Il a déclaré que le soutien des services de renseignement américains, combiné aux efforts militaires du Nigeria, a contribué à une opération ciblant le commandant en second du réseau mondial ISIS.

« Je pense au partenariat que nous avons démontré récemment avec le Nigeria, où le Nigeria est un grand pays très compétent : il a une économie forte, une population nombreuse et instruite et une armée très compétente.

« Mais il y a des choses que nous avons apprises dans la lutte contre le terrorisme au cours de plusieurs années et que nous avons pu intégrer avec eux pour les aider avec leurs renseignements et les aider dans le partage de renseignements qui ont finalement conduit à un effort de coopération où nous avons pu apporter certaines capacités uniques que les États-Unis apportent et être en mesure de poursuivre ensemble le numéro deux de l’organisation ISIS ou Daesh qui est responsable d’une grande partie de leurs opérations mondiales, de leurs médias mondiaux et de leur recrutement », a-t-il déclaré.

Anderson a déclaré que les résultats de la mission ont souligné l’importance de la collaboration en matière de renseignement plutôt que d’une présence prolongée des troupes étrangères.

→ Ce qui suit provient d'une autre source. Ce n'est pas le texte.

Lemma kept_labels l : Forall (λ e, is_label e = true) l → kept l = [].
Proof. intros H. apply filter_all_false. intros e He. rewrite Forall_forall in H. by rewrite (H e He). Qed.

Lemma kept_all l : Forall (λ e, is_label e = false) l → kept l = l.
Proof. induction 1 as [|e l He _ IH]; [done|]. simpl. by rewrite He, IH. Qed.

Lemma kept_in e l : e ∈ kept l ↔ e ∈ l ∧ is_label e = false.
Proof. by rewrite !list_elem_of_In, List.filter_In, negb_true_iff. Qed.

Lemma kept_NoDup l : NoDup (map entry_id l) → NoDup (map entry_id (kept l)).
Proof.
  induction l as [|e l IH]; [done|]. cbn [map]. intros [He Hn]%NoDup_cons. cbn [List.filter].
  destruct (is_label e); cbn [negb map]; [by apply IH|]. constructor; [|by apply IH].
  intros (x & Hid & Hx)%list_elem_of_fmap. apply kept_in in Hx as [Hx _]. apply He. rewrite Hid.
  apply list_elem_of_fmap. by exists x.
Qed.

Lemma label_ids_NoDup s ids : wf s → NoDup (map (λ p, p.1.1) (labels_to_write ids s)).
Proof.
  intros H. unfold labels_to_write. rewrite map_map. cbn [fst].
  pose proof (loaded_labels_NoDup (file_entries s)) as Hn. rewrite (wf_labels s H) in Hn.
  induction (labels_by_id s) as [|[t lab] m IH]; [constructor|].
  apply NoDup_cons in Hn as [Ht Hn]. cbn [List.filter]. destruct (existsb _ ids); [|by apply IH].
  cbn [map fst]. constructor; [|by apply IH]. intros ([t' l'] & -> & Hin)%list_elem_of_fmap. apply Ht.
  apply list_elem_of_In, List.filter_In in Hin as [Hin _].
  apply list_elem_of_fmap. exists (t', l'). split; [done|]. by apply list_elem_of_In.
Qed.

Lemma branch_entries s id e :
  wf s → im_get id (by_id s) = Some e → Forall (λ x, x ∈ get_entries s) (get_branch (Some id) s).
Proof.
  intros H He. apply Forall_forall. intros x Hx. rewrite (get_branch_ancestry s id e He) in Hx.
  apply list_elem_of_In, in_rev, list_elem_of_In in Hx.
  destruct (walk_in (S (length (by_id s))) (by_id s) [] (Some e) x) as [k Hk]; [|exact Hx|by eapply wf_get].
  intros ? [= <-]. eauto.
Qed.

(** The new session: what its index and its labels are. *)
Lemma fork_index s id header label_ids :
  wf s → (∃ e, im_get id (by_id s) = Some e) → fork_args header label_ids id s →
  let main := kept (get_branch (Some id) s) in
  let labels := labels_to_write (map entry_id main) s in
  let added := label_entries label_ids (entry_id <$> last main) labels in
  ∃ s', create_branched_session header label_ids id s = Ok s' ∧ file_entries s' = header :: main ++ added ∧
    by_id s' = keyed (main ++ added) ∧ leaf_id s' = entry_id <$> last (main ++ added) ∧
    NoDup (map entry_id (main ++ added)) ∧
    labels_by_id s' = List.filter (λ p, existsb (str_eqb p.1) (map entry_id main)) (labels_by_id s).
Proof.
  intros H [e He] (Hh & Hids & Hlen & Hfresh) main labels added.
  pose proof (branch_entries s id e H He) as Hin.
  assert (Hn : NoDup (map entry_id (main ++ added))).
  { rewrite map_app. unfold added. rewrite label_entries_ids by done. apply NoDup_app.
    split; [apply kept_NoDup, get_branch_NoDup|]. split; [|done]. intros x Hx Hx'.
    rewrite Forall_forall in Hfresh. by apply (Hfresh x Hx'). }
  assert (Hnh : Forall (λ x, is_session_header x = false) (main ++ added)).
  { apply Forall_app. split.
    - apply Forall_forall. intros x Hx. apply kept_in in Hx as [Hx _]. rewrite Forall_forall in Hin.
      specialize (Hin x Hx). apply list_elem_of_In, List.filter_In in Hin as [_ Hin]. by apply negb_true_iff.
    - eapply Forall_impl; [apply label_entries_labels|]. by intros x [_ ?]. }
  destruct (loaded_entries header (main ++ added) Hh Hnh Hn) as [Hb Hl].
  exists (build_index (header :: main ++ added)). unfold create_branched_session.
  assert (Hne : is_empty (get_branch (Some id) s) = false).
  { rewrite (get_branch_ancestry s id e He). unfold ancestry. rewrite walk_head by apply not_elem_of_nil.
    simpl. by destruct (rev _). }
  rewrite Hne. split; [done|]. rewrite build_index_loaded. cbn [file_entries by_id leaf_id labels_by_id].
  rewrite Hb, Hl. do 4 (split; [done|]).
  assert (Hm : Forall (λ x, is_label x = false) main).
  { apply Forall_forall. intros x Hx. by apply kept_in in Hx as [_ ?]. }
  destruct (loaded_no_labels header main Hh Hm) as [H0 _]. rewrite app_comm_cons. unfold added.
  rewrite loaded_label_entries; [|done|by apply label_ids_NoDup|].
  - rewrite H0. cbn [app]. unfold labels, labels_to_write. rewrite map_map. cbn [fst snd].
    rewrite <-(map_id (List.filter _ _)) at 2. apply map_ext. by intros [].
  - rewrite H0. apply Forall_forall. intros p _. apply not_elem_of_nil.
Qed.

Lemma keyed_get es e : NoDup (map entry_id es) → e ∈ es → im_get (entry_id e) (keyed es) = Some e.
Proof.
  intros Hn He. apply im_get_NoDup; [by rewrite keyed_ids|]. apply list_elem_of_fmap. by exists e.
Qed.

Lemma last_rev_head {A} (l : list A) : head (rev l) = last l ∧ last (rev l) = head l.
Proof. rewrite rev_alt. by rewrite <-(last_reverse l), <-(head_reverse l). Qed.

(** A stretch of a branch is a chain, up to the entry before it. *)
Lemma branch_stretch s id e pre post rest :
  wf s → im_get id (by_id s) = Some e → get_branch (Some id) s = pre ++ post ++ rest →
  ascends (rev post) ∧
  ∀ b p, head post = Some b → entry_parent_id b = Some p → ∃ l, last pre = Some l ∧ entry_id l = p.
Proof.
  intros H He Hb. pose proof (ancestry_spec s id e H He) as (_ & Ha & _ & _ & Hroot).
  assert (Hr : ancestry s e = rev rest ++ rev post ++ rev pre).
  { rewrite <-(rev_involutive (ancestry s e)), <-(get_branch_ancestry s id e He), Hb.
    by rewrite !rev_app_distr, <-app_assoc. }
  rewrite Hr in Ha, Hroot. apply ascends_app_r in Ha. split; [by apply ascends_app_l in Ha|].
  intros b p Hbp Hp. destruct post as [|b' post]; [done|]. injection Hbp as ->.
  destruct pre as [|l pre _] using rev_ind.
  - rewrite app_nil_r in Hroot. specialize (Hroot b). rewrite Hroot in Hp; [done|].
    simpl. by rewrite app_assoc, last_snoc.
  - exists l. split; [by apply last_snoc|]. rewrite rev_app_distr in Ha. simpl in Ha.
    rewrite <-app_assoc in Ha. apply ascends_middle in Ha. congruence.
Qed.

Lemma label_not_kept s id x :
  is_label x = true → x ∈ get_branch (Some id) s → entry_id x ∉ map entry_id (kept (get_branch (Some id) s)).
Proof.
  intros Hl Hx (y & Hid & Hy)%list_elem_of_fmap. apply kept_in in Hy as [Hy Hyl].
  apply list_elem_of_lookup in Hx as [i Hi]. apply list_elem_of_lookup in Hy as [j Hj].
  pose proof (entries_unique _ i j x y (get_branch_NoDup (Some id) s) Hi Hj Hid). congruence.
Qed.

(** The new session's branch: the stretch without labels at the end of the old one, and
    the labels. *)
Lemma fork_branch s id e header label_ids pre post labs :
  wf s → im_get id (by_id s) = Some e → fork_args header label_ids id s →
  get_branch (Some id) s = pre ++ post ++ labs → post ≠ [] →
  Forall (λ e, is_label e = false) post → Forall (λ e, is_label e = true) labs →
  (∀ l, last pre = Some l → is_label l = true ∧ entry_id l ∉ label_ids) →
  let main := kept (get_branch (Some id) s) in
  ∃ s', create_branched_session header label_ids id s = Ok s' ∧
    labels_by_id s' = List.filter (λ p, existsb (str_eqb p.1) (map entry_id main)) (labels_by_id s) ∧
    get_branch None s' =
      post ++ label_entries label_ids (entry_id <$> last post) (labels_to_write (map entry_id main) s).
Proof.
  intros H He Hargs Hpath Hne Hpost Hlabs Hpre main.
  destruct (fork_index s id header label_ids H (ex_intro _ e He) Hargs) as (s' & Hs' & _ & Hby & Hleaf & Hn & Hlab).
  destruct (branch_stretch s id e pre post labs H He Hpath) as [Hchain Hend].
  assert (Hmain : main = kept pre ++ post).
  { unfold main. rewrite Hpath, !List.filter_app, (kept_labels labs Hlabs), app_nil_r. f_equal. by apply kept_all. }
  exists s'. do 2 (split; [done|]). fold main in Hby, Hleaf, Hn.
  destruct post as [|a post _] using rev_ind; [done|]. clear Hne.
  assert (Hlast : last main = Some a) by (by rewrite Hmain, app_assoc, last_snoc).
  rewrite Hlast in *. rewrite last_snoc. cbn [fmap option_fmap option_map] in *.
  set (added := label_entries label_ids (Some (entry_id a)) (labels_to_write (map entry_id main) s)) in *.
  set (l := (post ++ [a]) ++ added).
  assert (Hsub : main ++ added = kept pre ++ l) by (unfold l; by rewrite Hmain, !app_assoc).
  assert (Hget : Forall (λ x, im_get (entry_id x) (by_id s') = Some x) (rev l)).
  { apply Forall_forall. intros x Hx. rewrite Hby. apply keyed_get; [done|]. rewrite Hsub. apply elem_of_app. right.
    by apply list_elem_of_In, in_rev, list_elem_of_In in Hx. }
  assert (Hh : (leaf_id s' ≫= λ i, im_get i (by_id s')) = head (rev l)).
  { rewrite (proj1 (last_rev_head l)). rewrite Hleaf, Hsub, last_app.
    destruct (last l) as [x|] eqn:Ex; [|exfalso; apply last_None in Ex; unfold l in Ex; destruct post; discriminate Ex].
    simpl. rewrite Hby. apply keyed_get; [done|]. rewrite Hsub. apply last_Some in Ex as [? ->].
    rewrite !elem_of_app. right. right. by left. }
  assert (Hnl : NoDup (map entry_id (rev l))).
  { rewrite map_rev. apply NoDup_ListNoDup, List.NoDup_rev, NoDup_ListNoDup. rewrite Hsub, map_app in Hn.
    by apply NoDup_app in Hn as (_ & _ & ?). }
  unfold get_branch. rewrite Hh, (walk_chain _ _ _ (rev l)); [by rewrite rev_involutive| | |done| | |done|].
  - intros Hl. apply (f_equal (@length SessionEntry)) in Hl. unfold l in Hl.
    rewrite length_rev, !length_app in Hl. simpl in Hl. lia.
  - unfold l. rewrite rev_app_distr, rev_app_distr. simpl. apply label_entries_chain.
    rewrite rev_app_distr in Hchain. exact Hchain.
  - apply Forall_forall. intros x _. apply not_elem_of_nil.
  - rewrite Hby, Hsub. unfold keyed. rewrite length_map, length_rev, length_app. lia.
  - intros b p Hb Hp. rewrite (proj2 (last_rev_head l)) in Hb.
    assert (Hb' : head (post ++ [a]) = Some b) by (unfold l in Hb; by destruct post).
    destruct (Hend b p Hb' Hp) as (x & Hx & <-). destruct (Hpre x Hx) as [Hxl Hxn].
    apply im_get_None. rewrite Hby, keyed_ids, map_app, not_elem_of_app.
    unfold added. rewrite label_entries_ids by apply Hargs. split; [|done].
    apply (label_not_kept s id x Hxl). rewrite Hpath. apply last_Some in Hx as [? ->].
    rewrite !elem_of_app. left. right. by left.
Qed.

(** ** What a fork keeps *)

Lemma label_neutral e : is_label e = true → neutral e.
Proof.
  intros H. unfold is_label in H. unfold neutral, context_message_for_entry, applies, scan_entry. by destruct (body e).
Qed.

Lemma keyed_own es : own_ids (keyed es).
Proof. intros k e He%im_get_In. by apply list_elem_of_fmap in He as (e' & [= -> ->] & _). Qed.

(** The context of the new session is that of the stretch its branch starts with. *)
Lemma fork_context s id e header label_ids pre post labs s' target_model :
  wf s → im_get id (by_id s) = Some e → fork_args header label_ids id s →
  get_branch (Some id) s = pre ++ post ++ labs → post ≠ [] →
  create_branched_session header label_ids id s = Ok s' →
  get_branch None s' =
    post ++ label_entries label_ids (entry_id <$> last post)
              (labels_to_write (map entry_id (kept (get_branch (Some id) s))) s) →
  session_context s' target_model = context_of_path target_model post.
Proof.
  intros H He Hargs Hpath Hne Hs Hb.
  destruct (fork_index s id header label_ids H (ex_intro _ e He) Hargs) as (s2 & Hs2 & _ & Hby & Hleaf & Hn & _).
  rewrite Hs in Hs2. injection Hs2 as <-. set (es := kept _ ++ _) in *.
  destruct (last es) as [a|] eqn:Ea.
  2:{ apply last_None in Ea. unfold get_branch in Hb. rewrite Hleaf in Hb. cbn [fmap option_fmap option_map mbind option_bind walk rev] in Hb.
      by destruct post. }
  rewrite (session_context_branch s' (entry_id a) a).
  - rewrite Hb. apply neutral_context.
    + rewrite <-Hb. apply get_branch_NoDup.
    + eapply Forall_impl; [apply label_entries_labels|]. intros x [Hx _]. by apply label_neutral.
  - rewrite Hby. apply keyed_own.
  - by rewrite Hleaf.
  - rewrite Hby. apply keyed_get; [done|]. apply last_Some in Ea as [? ->]. apply elem_of_app. right. by left.
Qed.

Lemma context_at s id e target_model :
  wf s → im_get id (by_id s) = Some e →
  build_session_context_with_entry_ids (file_entries s) (Some (Some id)) (Some (by_id s)) target_model =
    context_of_path target_model (get_branch (Some id) s).
Proof.
  intros H He. unfold build_session_context_with_entry_ids. rewrite He.
  by rewrite (context_path_branch s id e (wf_own_ids s H) He).
Qed.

« Je pense donc qu’à mesure que nous avançons, c’est un exemple de la manière dont nous envisageons de collaborer avec nos partenaires pour les aider à être plus efficaces en apportant uniquement des capacités américaines uniques qui permettent au partenaire d’être efficace dans ces combats », a-t-il déclaré.

Il a également appelé à une coopération plus approfondie en matière de renseignement entre les pays africains pour lutter contre le terrorisme, le trafic illicite et autres crimes transfrontaliers.

Selon lui, la récente collaboration et le partage d’informations entre partenaires ont permis d’intercepter une cargaison record de 31 tonnes de cocaïne en provenance d’Amérique du Sud et transitant par la côte ouest-africaine.

« J’ai pu me coordonner via notre interagence aux États-Unis, via AFRICOM, puis informer certains partenaires. Et finalement, c’est un navire espagnol qui a interdit le navire qui transportait 31 tonnes de cocaïne, et il s’est avéré que c’était la plus grande interdiction de drogue en mer que nous ayons jamais vue », a déclaré Anderson.

Il a ajouté que la poursuite de la coopération entre les pays africains, les partenaires étrangers et le secteur privé serait vitale pour faire face aux menaces sécuritaires tout en soutenant la stabilité économique et les investissements sur le continent.

Les États-Unis avaient déployé environ 200 militaires au Nigeria en février 2026 pour soutenir les opérations de renseignement, de surveillance et de lutte contre le terrorisme dans le bassin du lac Tchad, dans le cadre du renforcement des liens de sécurité entre Washington et Abuja dans la lutte contre l’Etat islamique et d’autres groupes terroristes dans la région.

Ce déploiement intervient après que Donald Trump a reclassé le Nigeria comme pays particulièrement préoccupant et a promis un soutien plus fort des États-Unis dans la lutte contre les groupes terroristes opérant dans le pays.